All I can say about them is AWESOME toys that actually met a very practical need and added to my safety.
 
I have used them in the very distant past, they are awesome and worth every penny!!!

I had units from Desert star with blinking led's and from Scubapro that had more exact location and DISTANCE information down to the 1 meter. I lost the Scubapro system during the war and was never able to replace it since SP stopped carrying it several years before.

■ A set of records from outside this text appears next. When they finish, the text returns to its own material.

Lemma tables_reserve input actor : keeps same_tables (reserveCoupangImportBatch uuid sha256 random_text input actor).
Proof.
  unfold reserveCoupangImportBatch, claimCoupangRetryBatch, now, coupangRetryConflict, find_batch_by_hash, reusableDuplicate.
  keep.
Qed.

Lemma tables_missing i source l : keeps same_tables (failMissingColumns i source l).
Proof. unfold failMissingColumns, now. keep. Qed.

Lemma tables_failure {A} batch e : keeps (A := A) same_tables (rethrowCoupangImportFailure batch e).
Proof. unfold rethrowCoupangImportFailure, now. keep. Qed.
End requests.

(** ** Every request on uploads *)

Section shapes.
Context {A : Type} `{Versioned A}.
Implicit Types rows : list A.

(** What [versions_ok] reads of a table. *)
Definition shape rows : list (str * str * bool * bool) := map (fun x => (vs_id x, vs_key x, vs_current x, vs_refused x)) rows.

Lemma versions_ok_shape rows rows' : shape rows' = shape rows -> versions_ok rows -> versions_ok rows'.
Proof.
  intros E [N O Ac].
  assert (Ids : forall l : list A, map vs_id l = map (fun s => s.1.1.1) (shape l)) by (intros l; unfold shape; by rewrite map_map).
  assert (Cur : forall k (l : list A), List.length (current_of k l) = List.length (List.filter (fun s => str_eqb s.1.1.2 k && s.1.2) (shape l))).
  { intros k l. unfold current_of, shape, of_row_key. induction l as [|x l IH]; [done|]. simpl. destruct (_ && _); simpl; by rewrite IH. }
  split.
  - by rewrite Ids, E, <- Ids.
  - intros k. rewrite Cur, E, <- Cur. apply O.
  - intros x Ix C. assert (I : (vs_id x, vs_key x, vs_current x, vs_refused x) ∈ shape rows).
    { rewrite <- E. unfold shape. apply list_elem_of_fmap. by exists x. }
    apply list_elem_of_fmap in I as (y & Q & Iy). injection Q as _ _ Qc Qr. rewrite Qr. apply Ac; [done|congruence].
Qed.
End shapes.

(** Both tables of versions are sound, and stay so. *)
Definition sound `{DecimalNumber} (w : Db) : Prop := versions_ok (saleLines w) /\ versions_ok (adMetrics w).
Definition stays_sound `{DecimalNumber} (w w' : Db) : Prop := sound w -> sound w'.

#[export] Instance stays_sound_preorder `{DecimalNumber} : PreOrder stays_sound.
Proof. split; [by intros w V|]. intros a b c F G V. exact (G (F V)). Qed.

Lemma keeps_sub {W A} (R R' : relation W) (m : prog W A) : (forall w w', R w w' -> R' w w') -> keeps R m -> keeps R' m.
Proof. intros S F w. apply S, F. Qed.

Lemma ok_inj {A B} (a b : A) (w w' : B) : Ok (a, w) = Ok (b, w') -> a = b /\ w = w'.
Proof. by intros [= -> ->]. Qed.

Lemma respects_each {W A} (R : relation W) `{!PreOrder R} (f : A -> TX W unit) l : (forall a, respects R (f a)) -> respects R (tx_each f l).
Proof.
  intros F. induction l as [|a l IH]; [by apply respects_ret|]. cbn [tx_each]. apply respects_bind; [done..|]. by intros u.
Qed.

Section serving.
Context `{IcuLaws, DecimalLaws} (uuid : nat -> str) (sha256 : str -> str) (random_text : nat -> str)
        (hash_row : Sheet_rows.raw_row -> str) (hash_group : str -> list str -> str).

#[local] Instance tables_preorder : PreOrder same_tables := same_tables_preorder.

(** A statement of a table other than those of versions. *)
Ltac elsewhere := intros ? ? ?; cbn [result_bind];
  repeat match goal with
  | |- context [result_bind ?x _] => destruct x; cbn [result_bind]
  | |- context [match ?x with _ => _ end] => destruct x
  end; try done; let E := fresh in intros E; apply ok_inj in E as [_ <-]; done.

Lemma tables_draw : respects same_tables tx_draw.
Proof. unfold tx_draw. elsewhere. Qed.
Lemma tables_row_errors b s l m n found : respects same_tables (createRowErrors b s l m n found).
Proof. unfold createRowErrors. elsewhere. Qed.
Lemma tables_update_product i data : respects same_tables (update_product i data).
Proof. unfold update_product. elsewhere. Qed.
Lemma tables_insert_product p : respects same_tables (insert_product p).
Proof. unfold insert_product. elsewhere. Qed.
Lemma tables_insert_cost r : respects same_tables (insert_cost_rule r).
Proof. unfold insert_cost_rule. elsewhere. Qed.
Lemma tables_update_cost i d : respects same_tables (update_cost_rule i d).
Proof. unfold update_cost_rule. elsewhere. Qed.
Lemma tables_delete_cost i : respects same_tables (delete_cost_rule i).
Proof. unfold delete_cost_rule. elsewhere. Qed.
Lemma tables_normalize p : respects same_tables (normalizeCoupangCostRuleRanges p).
Proof. unfold normalizeCoupangCostRuleRanges, normalize_cost_rules. elsewhere. Qed.
Lemma tables_unused i : respects same_tables (deleteCoupangProductIfUnused i).
Proof. unfold deleteCoupangProductIfUnused. elsewhere. Qed.
Lemma tables_margin_rule p row d : respects same_tables (upsert_margin_rule uuid p row d).
Proof. unfold upsert_margin_rule. elsewhere. Qed.
Lemma tables_deactivate l : respects same_tables (deactivate_mapping_rules l).
Proof. unfold deactivate_mapping_rules. elsewhere. Qed.
Lemma tables_delete_batch i : respects same_tables (delete_batch i).
Proof. unfold delete_batch. elsewhere. Qed.
Lemma tables_write_audit e : respects same_tables (write_audit e).
Proof. unfold write_audit. elsewhere. Qed.

#[local] Hint Resolve tables_draw tables_row_errors tables_update_product tables_insert_product tables_insert_cost
  tables_update_cost tables_delete_cost tables_normalize tables_unused tables_margin_rule tables_deactivate
  tables_delete_batch tables_write_audit tables_create tables_update_if tables_update tables_marker tables_errors
  tables_finalize tables_reserve tables_missing tables_failure : respects.

Lemma tables_upsert_product s d : respects same_tables (upsert_product uuid s d).
Proof. unfold upsert_product, find_product_by_name. respect. Qed.

Lemma tables_upsert_cost p d f : (forall c, respects same_tables (f c)) ->
  respects same_tables (upsertImportedCoupangCostRule uuid p d f).
Proof.
  intros F. unfold upsertImportedCoupangCostRule, findCoupangCostRuleStartingOnDate, findCoupangCostRuleAtOrBeforeDate,
    create_cost_rule, findUniqueOrThrow, find_cost_rule. respect.
Qed.

Lemma tables_price_row b d row : respects same_tables (import_price_row uuid b d row).
Proof.
  unfold import_price_row. destruct (Price_text.parsedRow row) as [parsed|]; [|respect].
  apply respects_bind; [apply _|apply tables_upsert_product|]. intros p.
  apply respects_bind; [apply _| |intros s; unfold deleteLegacyPriceTextProductIfUnused, legacy_product, find_product_by_name; respect].
  apply tables_upsert_cost. intros c. unfold findLegacyPriceTextCostRule, legacy_product, find_product_by_name,
    findCoupangCostRuleAtOrBeforeDate. respect.
Qed.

All I can say about them is AWESOME toys that actually met a very practical need and added to my safety.
I borrowed one once and loved it!
I never got my own but may some day. I could find several uses for one even in my area. Instead of dropping it off the side of a boat it would be hanging off the side of my kayak instead. No more coming up several hundred yards away and needing to surface swim back to the yak. I could also drop it off the side of an anchored float at the mouth of a cove so that uninhibited exploration could be done outside the entrance of the cove without being burdened by obsessive compass use. In my area many of the coves are surrounded by impassable rocky shoreline that would make exiting somewhere other than the cove next to impossible. Therefore it is imperative to always find your way back to the entrance of the cove.
 
I borrowed one once and loved it!
I never got my own but may some day. I could find several uses for one even in my area. Instead of dropping it off the side of a boat it would be hanging off the side of my kayak instead. No more coming up several hundred yards away and needing to surface swim back to the yak. I could also drop it off the side of an anchored float at the mouth of a cove so that uninhibited exploration could be done outside the entrance of the cove without being burdened by obsessive compass use. In my area many of the coves are surrounded by impassable rocky shoreline that would make exiting somewhere other than the cove next to impossible. Therefore it is imperative to always find your way back to the entrance of the cove.

I have needs for precise compass navigation in the area I dive at because of several conditions here, I can't miss the drop point or the exit point.

Please let me know if you are going to buy one, I'd like to discuss it with you since I'll be interested in buying at least one unit.